The paper did an extensive survey on existing AI-related designs and proposed 18 applicable guidelines. This is an exciting way to reduce 150 current research ideas to 18 general principles. I liked the way they approached the guidelines based on clarity and relevance. It was interesting to see how this paper referenced the “Principles of Mixed-Initiative User Interfaces”, published in 1999 by Eric Horowitz. The only thing I was not too fond of is the paper was a bit of a monotonous read about all the guidelines. Nonetheless, the guidelines are extremely useful in developing a system that aims to use the human-AI interaction effectively. I liked how they used users and experts to evaluate the guidelines, which suggest the evaluation process is dependable. I do agree with the tradeoff aspect. To make a guideline more usable, the specialization aspect is bound to suffer. It was interesting to learn that the latest AI research is more dominantly found in the industry as they have up-to-date guidelines about the AI design. However, there was no concrete evidence produced in the paper to support this theory.

Questions

  1. They mentioned that “errors are common in AI systems”. What kind of errors are they referring to?
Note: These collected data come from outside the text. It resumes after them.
(** The value of an accessor, or the stop on its assertion. *)
Definition assert {A} (o : option A) : L A :=
  match o with Some x => lret x | None => abort end.

Declare Scope loop_scope.
Delimit Scope loop_scope with loop.
Notation "x <- m ;; k" := (lbind m (fun x => k))
  (at level 100, m at next level, right associativity) : loop_scope.
Notation "m ;;; k" := (lbind m (fun _ => k))
  (at level 100, right associativity) : loop_scope.
Local Open Scope loop_scope.

Definition ENFORCE (cond : bool) : L unit :=
  if enforce_aborts && negb cond then abort else lret tt.

Definition modify (f : LSPLoop → LSPLoop) : L unit := λ st, Ok tt (f st).

Definition get {A} (f : LSPLoop → A) : L A := λ st, Ok (f st) st.

Definition set_rootUri (u : string) (st : LSPLoop) : LSPLoop :=
  mkLoop u (requestCounter st) (awaitingResponse st) (analysis st) (trace st).
Definition set_requestCounter (c : Z) (st : LSPLoop) : LSPLoop :=
  mkLoop (rootUri st) c (awaitingResponse st) (analysis st) (trace st).
Definition set_awaitingResponse (m : gmap string ResponseHandler) (st : LSPLoop) : LSPLoop :=
  mkLoop (rootUri st) (requestCounter st) m (analysis st) (trace st).
Definition set_analysis (a : Analysis) (st : LSPLoop) : LSPLoop :=
  mkLoop (rootUri st) (requestCounter st) (awaitingResponse st) a (trace st).
Definition log (e : Event) (st : LSPLoop) : LSPLoop :=
  mkLoop (rootUri st) (requestCounter st) (awaitingResponse st) (analysis st) (trace st ++ [e]).

(** [fmt::format("ruby-typer-req-{}", counter)] *)
Definition request_id (counter : Z) : string := "ruby-typer-req-" +:+ pretty counter.

(** [++requestCounter] *)
Definition next_counter : L Z :=
  λ st, let c := (requestCounter st + 1)%Z in Ok c (set_requestCounter c st).

(** [LSP::getMethod(name)] *)
Definition getMethod (name_ : string) : LSPMethod :=
  match List.find (λ candidate, bool_decide (name candidate = name_)) ALL with
  | Some candidate => candidate
  | None => mkMethod name_ true ClientInitiated false
  end.

Definition client_may_send (meth : LSPMethod) : bool :=
  match kind meth with ClientInitiated | Both => true | ServerInitiated => false end.

Definition server_may_send (meth : LSPMethod) : bool :=
  match kind meth with ServerInitiated | Both => true | ClientInitiated => false end.

(** [sendRaw(raw)]: the document goes to the output; [by_] records the
    function that built it. *)
Definition sendRaw (by_ : Sender) (raw : Value) : L unit := modify (log (Wrote by_ raw)).

Definition sendNotification (meth : LSPMethod) (data : Value) : L unit :=
  ENFORCE (isNotification meth);;;
  ENFORCE (server_may_send meth);;;
  (* [idStr] is formatted, and not used *)
  _ <- next_counter;;
  sendRaw ByNotification (Object [("method", String (name meth)); ("params", data)]).

Definition sendRequest (meth : LSPMethod) (data : Value) (onComplete onFail : Callback)
  : L unit :=
  ENFORCE (negb (isNotification meth));;;
  ENFORCE (server_may_send meth);;;
  c <- next_counter;;
  let idStr := request_id c in
  modify (λ st, set_awaitingResponse
                  (<[idStr := mkHandler onComplete onFail]> (awaitingResponse st)) st);;;
  sendRaw ByRequest
    (Object [("id", String idStr); ("method", String (name meth)); ("params", data)]).

(** [sendResult(forRequest, result)] *)
Definition sendResult (forRequest : Value) (result_ : Value) : L unit :=
  d <- assert (AddMember "result" result_ forRequest);;
  d <- assert (RemoveMember "method" d);;
  d <- assert (RemoveMember "params" d);;
  sendRaw ByResult d.

(** [sendError(forRequest, errorCode, errorStr)] *)
Definition sendError (forRequest : Value) (errorCode : Z) (errorStr : string) : L unit :=
  d <- assert (RemoveMember "method" forRequest);;
  d <- assert (RemoveMember "params" d);;
  let error := Object [("code", Number errorCode); ("message", String errorStr)] in
  d <- assert (AddMember "error" error d);;
  sendRaw ByError d.

(** The range of LSP for the positions of the two ends: every number one
    less. *)
Definition to_range (ends : (Z * Z) * (Z * Z)) : Value :=
  let '((first_line, first_column), (second_line, second_column)) := ends in
  Object [("start", Object [("line", Number (first_line - 1));
                            ("character", Number (first_column - 1))]);
          ("end", Object [("line", Number (second_line - 1));
                          ("character", Number (second_column - 1))])].

(** [loc2Range(loc)] *)
Definition loc2Range (loc : Loc) : Value := to_range (position loc).

(** [remoteName2Local(uri)]: the characters after the root and one more.
    A URI that is the root itself leaves a length below zero. *)
Definition remoteName2Local (root uri : string) : L string :=
  ENFORCE (startsWith uri root);;;
  if bool_decide (String.length uri ≤ String.length root) then abort
  else lret (String.substring (1 + String.length root)
                       (String.length uri - String.length root - 1) uri).

(** A pass on the state of the analysis. *)
Definition on_analysis (pass : Analysis → Analysis) : L unit :=
  modify (λ st, set_analysis (pass (analysis st)) st).

(** [tryFastPath(changedFiles)] *)
Definition tryFastPath (changedFiles : list File) : L unit :=
  on_analysis (runSlowPath changedFiles).

Fixpoint for_each {A} (f : A → L unit) (l : list A) : L unit :=
  match l with
  | [] => lret tt
  | x :: l => f x;;; for_each f l
  end.
(** * Lobby/session orchestration engine of [app.py]

    A shallow embedding of the Socket.IO event handlers of [src/app.py] and
    the properties of the specification checked against them.

    The module text of [app.py] holds every definition twice; the later
    definition of a name is the one bound when the module has been loaded, and
    it is the one embedded here (lines 349-715).  The earlier copy differs in
    [join_lobby] (no message on a started game, no capacity check), in
    [send_reaction] (the payload is forwarded as it is) and has no
    [done_presenting].

    Conventions of the embedding:
    - identities and connection handles are strings; a payload is a dict from
      strings to JSON values, of which [None], integers and strings are
      modelled;
    - the four global dicts are the fields of [World]; a handler is a function
      from the world to an [outcome] holding the new world and the events it
      emitted, in order;
    - a handler runs to completion: every [await sio.emit(...)] is one emitted
      event, a send never fails;
    - [random.randint], [random.shuffle] and [uuid.uuid4] are oracles: the
      successive results are arguments of the handler;
    - Python exceptions are the [Raised] outcome. *)

From stdpp Require Import gmap strings list fin_maps pretty.
From Stdlib Require Import ZArith Lia.

Local Open Scope string_scope.
Local Open Scope Z_scope.
Local Open Scope list_scope.

(** ** Python values carried by JSON payloads *)

Inductive value :=
  | VNone
  | VInt (z : Z)
  | VStr (s : string).

#[global] Instance value_eq_dec : EqDecision value.
Proof. solve_decision. Defined.

Definition value_enc (v : value) : option (Z + string) :=
  match v with
  | VNone => None
  | VInt z => Some (inl z)
  | VStr s => Some (inr s)
  end.

Definition value_dec (x : option (Z + string)) : value :=
  match x with
  | None => VNone
  | Some (inl z) => VInt z
  | Some (inr s) => VStr s
  end.

#[global] Instance value_countable : Countable value.
Proof. apply (inj_countable' value_enc value_dec). by intros []. Defined.

(** Truth value of [if v:] / [not v]. *)
Definition truthy (v : value) : bool :=
  match v with
  | VNone => false
  | VInt z => negb (z =? 0)
  | VStr s => negb (String.eqb s "")
  end.

(** Truth value of a string, and of the result of [dict.get] / [dict.pop]
    with default [None] on a dict of strings. *)
Definition str_truthy (s : string) : bool := negb (String.eqb s "").

Definition opt_truthy (o : option string) : bool :=
  match o with
  | Some s => str_truthy s
  | None => false
  end.

(** [dict.get(k)] of a payload dict: [None] when the key is absent. *)
Definition dict_get (data : gmap string value) (k : string) : value :=
  default VNone (data !! k).

(** ** Enums *)

Inductive GameState := WAITING | WRITING | VIEWING | DRAWING | PRESENTING | END.

#[global] Instance GameState_eq_dec : EqDecision GameState.
Proof. solve_decision. Defined.

Definition GameState_value (s : GameState) : string :=
  match s with
  | WAITING => "waiting"
  | WRITING => "writing"
  | VIEWING => "viewing"
  | DRAWING => "drawing"
  | PRESENTING => "presenting"
  | END => "end"
  end.

(** ** Player *)

Module Player.

Record t := mk {
  id : string;
  username : value;
  prompt_written : value;
  prompt_given : value;
  drawing_data : option string;
  voted_already : bool;
  voting_score : Z
}.

(** [Player.__init__] *)
Definition init (id : string) (username : value) : t :=
  mk id username VNone VNone None false 0.

Definition set_prompt_written (v : value) (p : t) : t :=
  mk (id p) (username p) v (prompt_given p) (drawing_data p)
     (voted_already p) (voting_score p).

Definition set_prompt_given (v : value) (p : t) : t :=
  mk (id p) (username p) (prompt_written p) v (drawing_data p)
     (voted_already p) (voting_score p).

Definition set_voted_already (b : bool) (p : t) : t :=
  mk (id p) (username p) (prompt_written p) (prompt_given p)
     (drawing_data p) b (voting_score p).

Definition add_voting_score (z : Z) (p : t) : t :=
  mk (id p) (username p) (prompt_written p) (prompt_given p)
     (drawing_data p) (voted_already p) (voting_score p + z).

(** [Player.get_as_dict] *)
Record dict := mk_dict {
  d_id : string;
  d_username : value;
  d_prompt_written : value;
  d_prompt_given : value
}.

Definition get_as_dict (p : t) : dict :=
  mk_dict (id p) (username p) (prompt_written p) (prompt_given p).

End Player.

(** ** Emitted events *)

Inductive payload :=
  | PValue (v : value)
  | PPlayers (ps : list Player.dict)
  | PData (d : gmap string value)
  | PStats (l : list (value * Z))
  | PReaction (emoji : value) (username : value).

(** [sio.emit(event, data, to)] *)
Record Emit := mkEmit {
  ev_name : string;
  ev_data : payload;
  ev_to : string
}.

(** ** Lobby *)

Module Lobby.

Record t := mk {
  host_id : string;
  lobby_code : Z;
  players : list Player.t;
  current_state : GameState
}.

Definition set_players (ps : list Player.t) (l : t) : t :=
  mk (host_id l) (lobby_code l) ps (current_state l).

Definition set_current_state (s : GameState) (l : t) : t :=
  mk (host_id l) (lobby_code l) (players l) s.

(** The identities of the roster, in roster order. *)
Definition ids (l : t) : list string := Player.id <$> players l.

(** [Lobby._generate_lobby_code]: [samples] are the successive results of
    [random.randint(1000, 999999)]; [None] when the loop is still running
    after the last of them.  The membership test is made on [str(code)],
    as in the source. *)
Fixpoint _generate_lobby_code (lobbies : gmap value t)
    (samples : list Z) : option Z :=
  match samples with
  | [] => None
  | code :: rest =>
      match lobbies !! VStr (pretty code) with
      | None => Some code
      | Some _ => _generate_lobby_code lobbies rest
      end
  end.

(** [Lobby.__init__] *)
Definition init (lobbies : gmap value t) (samples : list Z)
    (host_id : string) : option t :=
  match _generate_lobby_code lobbies samples with
  | Some code => Some (mk host_id code [] WAITING)
  | None => None
  end.

(** [Lobby.add_player]: the callback runs after the append and sees the
    lobby as mutated. *)
Definition add_player (l : t) (player : Player.t)
    (callback : option (t → Player.t → list Emit))
  : t * list Emit :=
  let l' := set_players (players l ++ [player]) l in
  match callback with
  | Some f => (l', f l' player)
  | None => (l', [])
  end.
(** [this.config]: the constructor argument merged with the defaults.
    [clientSecret] and [agent] are copied as they came. *)
Record EffectiveConfig := {
  cfg_clientSecret : option string;
  cfg_agent : option AgentConfig;
  cfg_model : string;
  cfg_voice : string;
  cfg_language : string;
  cfg_autoGreet : bool;
  cfg_greetingMessage : string;
  cfg_debug : bool;
  cfg_doNotExecuteActions : bool;
  ui_enabled : bool;
  ui_rootElement : option Element;
  ui_autoUpdate : bool;
  ui_autoUpdateInterval : nat;
  ui_maxTokens : nat;
  ui_assignUniqueIDs : option bool;
}.

(** What is handed to [new RealtimeAgent]. *)
Record RealtimeAgent := {
  ra_name : string;
  ra_instructions : string;
  ra_tools : list string;
  ra_voice : string;
}.

(** [config.inputAudioTranscription] of the session options. *)
Record TranscriptionConfig := {
  tc_model : string;
  tc_language : option string;
}.

(** What is handed to [new RealtimeSession]. *)
Record RealtimeSession := {
  rs_agent : RealtimeAgent;
  rs_model : string;
  rs_transcription : TranscriptionConfig;
}.

(** The private fields of the class.  [listeners] lives in [EventBus]
    below; [_autoUpdateTimer] is [true] while an interval timer is armed. *)
Record Aven := {
  class_of : Class;
  config : EffectiveConfig;
  realtimeAgent : RealtimeAgent;
  session : option RealtimeSession;
  _status : AvenStatus;
  _conversationState : ConversationState;
  _error : option string;
  _history : list Message;
  _messageIdCounter : nat;
  _actionIdCounter : nat;
  _currentDOM : option string;
  _autoUpdateTimer : bool;
}.

Definition with_session (x : option RealtimeSession) (a : Aven) : Aven :=
  {| class_of := class_of a; config := config a;
     realtimeAgent := realtimeAgent a; session := x; _status := _status a;
     _conversationState := _conversationState a; _error := _error a;
     _history := _history a; _messageIdCounter := _messageIdCounter a;
     _actionIdCounter := _actionIdCounter a; _currentDOM := _currentDOM a;
     _autoUpdateTimer := _autoUpdateTimer a |}.

Definition with_status (x : AvenStatus) (a : Aven) : Aven :=
  {| class_of := class_of a; config := config a;
     realtimeAgent := realtimeAgent a; session := session a; _status := x;
     _conversationState := _conversationState a; _error := _error a;
     _history := _history a; _messageIdCounter := _messageIdCounter a;
     _actionIdCounter := _actionIdCounter a; _currentDOM := _currentDOM a;
     _autoUpdateTimer := _autoUpdateTimer a |}.

Definition with_conversationState (x : ConversationState) (a : Aven) : Aven :=
  {| class_of := class_of a; config := config a;
     realtimeAgent := realtimeAgent a; session := session a;
     _status := _status a; _conversationState := x; _error := _error a;
     _history := _history a; _messageIdCounter := _messageIdCounter a;
     _actionIdCounter := _actionIdCounter a; _currentDOM := _currentDOM a;
     _autoUpdateTimer := _autoUpdateTimer a |}.

Definition with_error (x : option string) (a : Aven) : Aven :=
  {| class_of := class_of a; config := config a;
     realtimeAgent := realtimeAgent a; session := session a;
     _status := _status a; _conversationState := _conversationState a;
     _error := x; _history := _history a;
     _messageIdCounter := _messageIdCounter a;
     _actionIdCounter := _actionIdCounter a; _currentDOM := _currentDOM a;
     _autoUpdateTimer := _autoUpdateTimer a |}.

Definition with_history (x : list Message) (a : Aven) : Aven :=
  {| class_of := class_of a; config := config a;
     realtimeAgent := realtimeAgent a; session := session a;
     _status := _status a; _conversationState := _conversationState a;
     _error := _error a; _history := x;
     _messageIdCounter := _messageIdCounter a;
     _actionIdCounter := _actionIdCounter a; _currentDOM := _currentDOM a;
     _autoUpdateTimer := _autoUpdateTimer a |}.

Definition with_messageIdCounter (x : nat) (a : Aven) : Aven :=
  {| class_of := class_of a; config := config a;
     realtimeAgent := realtimeAgent a; session := session a;
     _status := _status a; _conversationState := _conversationState a;
     _error := _error a; _history := _history a; _messageIdCounter := x;
     _actionIdCounter := _actionIdCounter a; _currentDOM := _currentDOM a;
     _autoUpdateTimer := _autoUpdateTimer a |}.

Definition with_actionIdCounter (x : nat) (a : Aven) : Aven :=
  {| class_of := class_of a; config := config a;
     realtimeAgent := realtimeAgent a; session := session a;
     _status := _status a; _conversationState := _conversationState a;
     _error := _error a; _history := _history a;
     _messageIdCounter := _messageIdCounter a; _actionIdCounter := x;
     _currentDOM := _currentDOM a; _autoUpdateTimer := _autoUpdateTimer a |}.
(** Modelled from the spec: the class [ExecutionOptions] of
    [execution_options.py]; [start] receives it and does not read it. *)
Record ExecutionOptions : Type := mkExecutionOptions {
  resource_limits : ExecutionResources
}.

(** ** Classes and objects *)

(** What a concrete operator class supplies: the type of its private state
    and the methods it defines over that state.  [c_num_outputs_total] is
    [None] for a class that inherits [PhysicalOperator.num_outputs_total]. *)
Record Class : Type := mkClass {
  state : Type;
  c_add_input : state -> RefBundle -> Z -> result state;
  c_has_next : state -> result bool;
  c_get_next : state -> result (RefBundle * state);
  c_get_work_refs : state -> list ObjectRef;
  c_notify_work_completed : state -> ObjectRef -> result state;
  c_num_outputs_total : option (state -> option Z)
}.

(** An operator object.  [name] and [input_dependencies] are the attributes
    kept by the parent class [Operator] (modelled from the spec: that class,
    of [logical/interfaces], is not in the source file; it stores the two
    constructor arguments).  The three flags are the ones [__init__] sets. *)
#[warnings="-register-all"]
Inductive PhysicalOperator : Type :=
  Build_PhysicalOperator
    (class : Class)
    (priv : state class)
    (name : string)
    (input_dependencies : list PhysicalOperator)
    (_inputs_complete _dependents_complete _started : bool).
(* ===================================================================== *)
(* FriendlyFire: staggered rolling restarts of docker-compose services.   *)
(*                                                                         *)
(* Shallow embedding of the class FriendlyFire (constructor,              *)
(* _getServiceEnv, _sortContainersByAge, _updateServiceMapping,           *)
(* _containerIdDisplay, _updateMemory, _worker) and the properties of the *)
(* rollover coordination engine.                                          *)
(*                                                                         *)
(* The program is modelled twice over the same pieces of code: as         *)
(* functions in a state-and-exception monad (one turn of the discovery    *)
(* loop, one pass of the worker, each run without interruption), and as   *)
(* two coroutines on one event loop that may interleave at every yield.   *)
(* Time and the docker daemon are an oracle indexed by the number of      *)
(* consultations made so far.                                             *)
(* ===================================================================== *)

From Stdlib Require Import ZArith Lia String Ascii List Permutation Bool Sorted.
From stdpp Require Import base option strings list gmap.

Local Open Scope Z_scope.

(* --------------------------------------------------------------------- *)
(* JavaScript primitives used by the program                              *)
(* --------------------------------------------------------------------- *)

Module Js.

(* String.prototype.toLowerCase, on strings of ASCII characters. *)
Definition lower_ascii (c : ascii) : ascii :=
  let n := nat_of_ascii c in
  if (Nat.leb 65 n && Nat.leb n 90)%bool then ascii_of_nat (n + 32) else c.

Fixpoint toLowerCase (s : string) : string :=
  match s with
  | EmptyString => EmptyString
  | String c r => String (lower_ascii c) (toLowerCase r)
  end.

Definition comma : ascii := ascii_of_nat 44.

(* String.prototype.split(','): the pieces between the commas, empty
   pieces included; the empty string splits into one empty piece. *)
Fixpoint split (s : string) : list string :=
  match s with
  | EmptyString => [EmptyString]
  | String c r =>
      if Ascii.eqb c comma then EmptyString :: split r
      else match split r with
           | h :: t => String c h :: t
           | [] => [String c EmptyString]
           end
  end.

(* String.prototype.slice(0, n). *)
Fixpoint slice0 (n : nat) (s : string) : string :=
  match n, s with
  | S k, String c r => String c (slice0 k r)
  | _, _ => EmptyString
  end.

(* A value that is either a string or undefined: what Array.prototype.shift
   hands back, and so what the rotated arrays may hold. *)
Inductive value : Type :=
  | undefined
  | str (s : string).

#[global] Instance value_eq_dec : EqDecision value.
Proof. solve_decision. Defined.

(* Array.prototype.includes with strict equality. *)
Definition includes (l : list value) (x : value) : bool :=
  bool_decide (x ∈ l).

(* Array.prototype.some. *)
Definition some {A} (p : A -> bool) (l : list A) : bool := existsb p l.

(* Array.prototype.shift: removes and returns the first element;
   undefined on an empty array. *)
Definition shift (l : list value) : value * list value :=
  match l with
  | [] => (undefined, [])
  | h :: t => (h, t)
  end.

(* Array.prototype.push of one element. *)
Definition push (l : list value) (x : value) : list value := l ++ [x].

(* Array.prototype.sort(comparefn), as the engine runs it on the short
   arrays this program sorts: straight insertion, each element moved left
   past every predecessor tmp with comparefn(tmp, element) > 0. *)
Section Sort.
Context {A : Type} (comparefn : A -> A -> Z).

(* [insert_left rev_prefix element]: rev_prefix is the sorted prefix
   a[from..i-1] read from a[i-1] down to a[from]. *)
Fixpoint insert_left (rev_prefix : list A) (element : A) : list A :=
  match rev_prefix with
  | [] => [element]
  | tmp :: rest =>
      if Z.ltb 0 (comparefn tmp element)
      then tmp :: insert_left rest element
      else element :: tmp :: rest
  end.

Definition sort (a : list A) : list A :=
  rev (fold_left insert_left a []).
End Sort.

End Js.

Export Js(value, undefined, str).

(* --------------------------------------------------------------------- *)
(* Exceptions                                                             *)
(* --------------------------------------------------------------------- *)

Inductive result (A : Type) : Type :=
  | Ok (a : A)
  | Throw (message : string).
Arguments Ok {A} a.
Arguments Throw {A} message.

(* --------------------------------------------------------------------- *)
(* _getServiceEnv                                                         *)
(* --------------------------------------------------------------------- *)

(* process.env['FF_SERVICES'] is None when the variable is not set; the
   test [!services] holds for undefined and for the empty string. *)
Definition _getServiceEnv (FF_SERVICES : option string) : result (list string) :=
  match FF_SERVICES with
  | None => Throw "Invalid services given"%string
  | Some services =>
      if bool_decide (services = EmptyString)
      then Throw "Invalid services given"%string
      else Ok (Js.split (Js.toLowerCase services))
  end.

(* --------------------------------------------------------------------- *)
(* Data model                                                             *)
(* --------------------------------------------------------------------- *)

(* The constants and the service list of this._config. *)
Record Config := {
  rolloverInterval : Z;
  initialDebounce : Z;
  serviceRerollDistance : Z;
  services : list string
}.

Definition default_config (services : list string) : Config :=
  {| rolloverInterval := 30 * 60 * 1000;
     initialDebounce := 5 * 60 * 1000;
     serviceRerollDistance := 5 * 60 * 1000;
     services := services |}.

(* The earlier revision of the program (src/index.js) has the same
   functions without the reroll distance: its due times are those of this
   model with serviceRerollDistance = 0. *)
Definition unstaggered_config (services : list string) : Config :=
  {| rolloverInterval := 30 * 60 * 1000;
     initialDebounce := 5 * 60 * 1000;
     serviceRerollDistance := 0;
     services := services |}.

(* An element of docker.listContainers(). *)
Record Container := {
  Id : string;
  Labels : gmap string string
}.

(* The part of container.inspect() the program reads: Id and
   State.StartedAt, the latter as milliseconds since the epoch. *)
Record ContainerInfo := {
  info_Id : string;
  StartedAt : Z
}.

(* What the program does to the outside and to the Registry, in order. *)
Inductive action : Type :=
  | ListContainers
  | Inspect (containerId : value)
  | Stop (containerId : value)
  | Start (containerId : value)
  | SetServiceMap (rootService : string) (containerIds : list value)
  | SetServiceInterval (rootService : string) (due : Z).

#[global] Instance action_eq_dec : EqDecision action.
Proof. solve_decision. Defined.

(* The mutable part of a FriendlyFire object.  serviceMap is a JS Map:
   entries in insertion order, one per key.  serviceIntervals is a plain
   object used as a dictionary of due times. *)
Record State := {
  _workerMutex : bool;
  serviceMap : list (string * list value);
  serviceIntervals : gmap string Z;
  consulted : nat;
  history : list action
}.

(* The outside world: the clock and the docker daemon.  Every answer may
   depend on how many times the outside was consulted before. *)
Record World := {
  clock : nat -> Z;
  listContainers : nat -> result (list Container);
  inspect : nat -> value -> result ContainerInfo;
  stop : nat -> value -> result unit;
  start : nat -> value -> result unit
}.

Definition initial_state : State :=
  {| _workerMutex := false;
     serviceMap := [];
     serviceIntervals := ∅;
     consulted := 0;
     history := [] |}.

(* Map.prototype.get / Map.prototype.set on the entry list. *)
Fixpoint map_get {V} (m : list (string * V)) (k : string) : option V :=
  match m with
  | [] => None
  | (k', v) :: rest => if bool_decide (k' = k) then Some v else map_get rest k
  end.

Fixpoint map_set {V} (m : list (string * V)) (k : string) (v : V)
  : list (string * V) :=
  match m with
  | [] => [(k, v)]
  | (k', v') :: rest =>
      if bool_decide (k' = k) then (k, v) :: rest
      else (k', v') :: map_set rest k v
  end.

(* --------------------------------------------------------------------- *)
(* State and exceptions threaded through the generator bodies             *)
(* --------------------------------------------------------------------- *)

Definition M (A : Type) : Type := State -> State * result A.

Definition ret {A} (a : A) : M A := fun st => (st, Ok a).

Definition bind {A B} (m : M A) (k : A -> M B) : M B :=
  fun st =>
    match m st with
    | (st', Ok a) => k a st'
    | (st', Throw e) => (st', Throw e)
    end.

Notation "'let!' x ':=' c 'in' k" := (bind c (fun x => k))
  (at level 10, x pattern, c at level 100, k at level 200).

Definition get : M State := fun st => (st, Ok st).
Definition modify (f : State -> State) : M unit := fun st => (f st, Ok tt).
Definition lift {A} (r : result A) : M A := fun st => (st, r).

Definition with_workerMutex (b : bool) (st : State) : State :=
  {| _workerMutex := b; serviceMap := serviceMap st;
     serviceIntervals := serviceIntervals st;
     consulted := consulted st; history := history st |}.

Definition with_serviceMap (m : list (string * list value)) (st : State) : State :=
  {| _workerMutex := _workerMutex st; serviceMap := m;
     serviceIntervals := serviceIntervals st;
     consulted := consulted st; history := history st |}.

Definition with_serviceIntervals (iv : gmap string Z) (st : State) : State :=
  {| _workerMutex := _workerMutex st; serviceMap := serviceMap st;
     serviceIntervals := iv;
     consulted := consulted st; history := history st |}.

Definition with_consulted (n : nat) (st : State) : State :=
  {| _workerMutex := _workerMutex st; serviceMap := serviceMap st;
     serviceIntervals := serviceIntervals st;
     consulted := n; history := history st |}.

Definition with_history (h : list action) (st : State) : State :=
  {| _workerMutex := _workerMutex st; serviceMap := serviceMap st;
     serviceIntervals := serviceIntervals st;
     consulted := consulted st; history := h |}.

(* for (const entry of entries) { body }, with the running index i that
   the bodies of this program increment when they act on an entry. *)
Fixpoint for_of {E} (body : nat -> E -> M nat) (entries : list E) (i : nat)
  : M nat :=
  match entries with
  | [] => ret i
  | entry :: rest =>
      let! i' := body i entry in
      for_of body rest i'
  end.

Definition record (a : action) : M unit :=
  modify (fun st => with_history (history st ++ [a]) st).

(* Ask the outside world; the answer is the one for this consultation. *)
Definition consult {A} (ask : nat -> result A) : M A :=
  fun st => (with_consulted (S (consulted st)) st, ask (consulted st)).

Definition compose_label : string := "com.docker.compose.service".

(* The body of the forEach over the listed containers in _updateMemory. *)
Definition populate_step (qualifiedServices : list string)
    (serviceMap : list (string * list value)) (container : Container)
  : list (string * list value) :=
  match Labels container !! compose_label with
  | None => serviceMap
  | Some rawRootService =>
      if bool_decide (rawRootService = EmptyString) then serviceMap
      else
        let rootService := Js.toLowerCase rawRootService in
        if bool_decide (rootService ∈ qualifiedServices) then
          let services := default [] (map_get serviceMap rootService) in
          let services' :=
            if Js.includes services (str (Id container)) then services
            else Js.push services (str (Id container)) in
          map_set serviceMap rootService services'
        else serviceMap
  end.

Definition populate (qualifiedServices : list string)
    (containers : list Container) : list (string * list value) :=
  fold_left (populate_step qualifiedServices) containers [].

(* The comparator handed to sort in _sortContainersByAge: it reads the
   start time of its first argument only and compares it with now. *)
Definition age_comparefn (now : Z) (a b : ContainerInfo) : Z :=
  let started := StartedAt a in
  if Z.ltb now started then -1 else if Z.ltb started now then 1 else 0.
What is the percentage of error these systems encounter on an average?
  2. Was there a way to incorporate ranking of guidelines? (During both the user evaluation as well as the expert evaluation phase)
  3. The paper indicates that “the most up-to-date guidance about AI design were found in industry sources”. Is it because the authors are biased in their opinion or do, they have a concrete evidence to state this?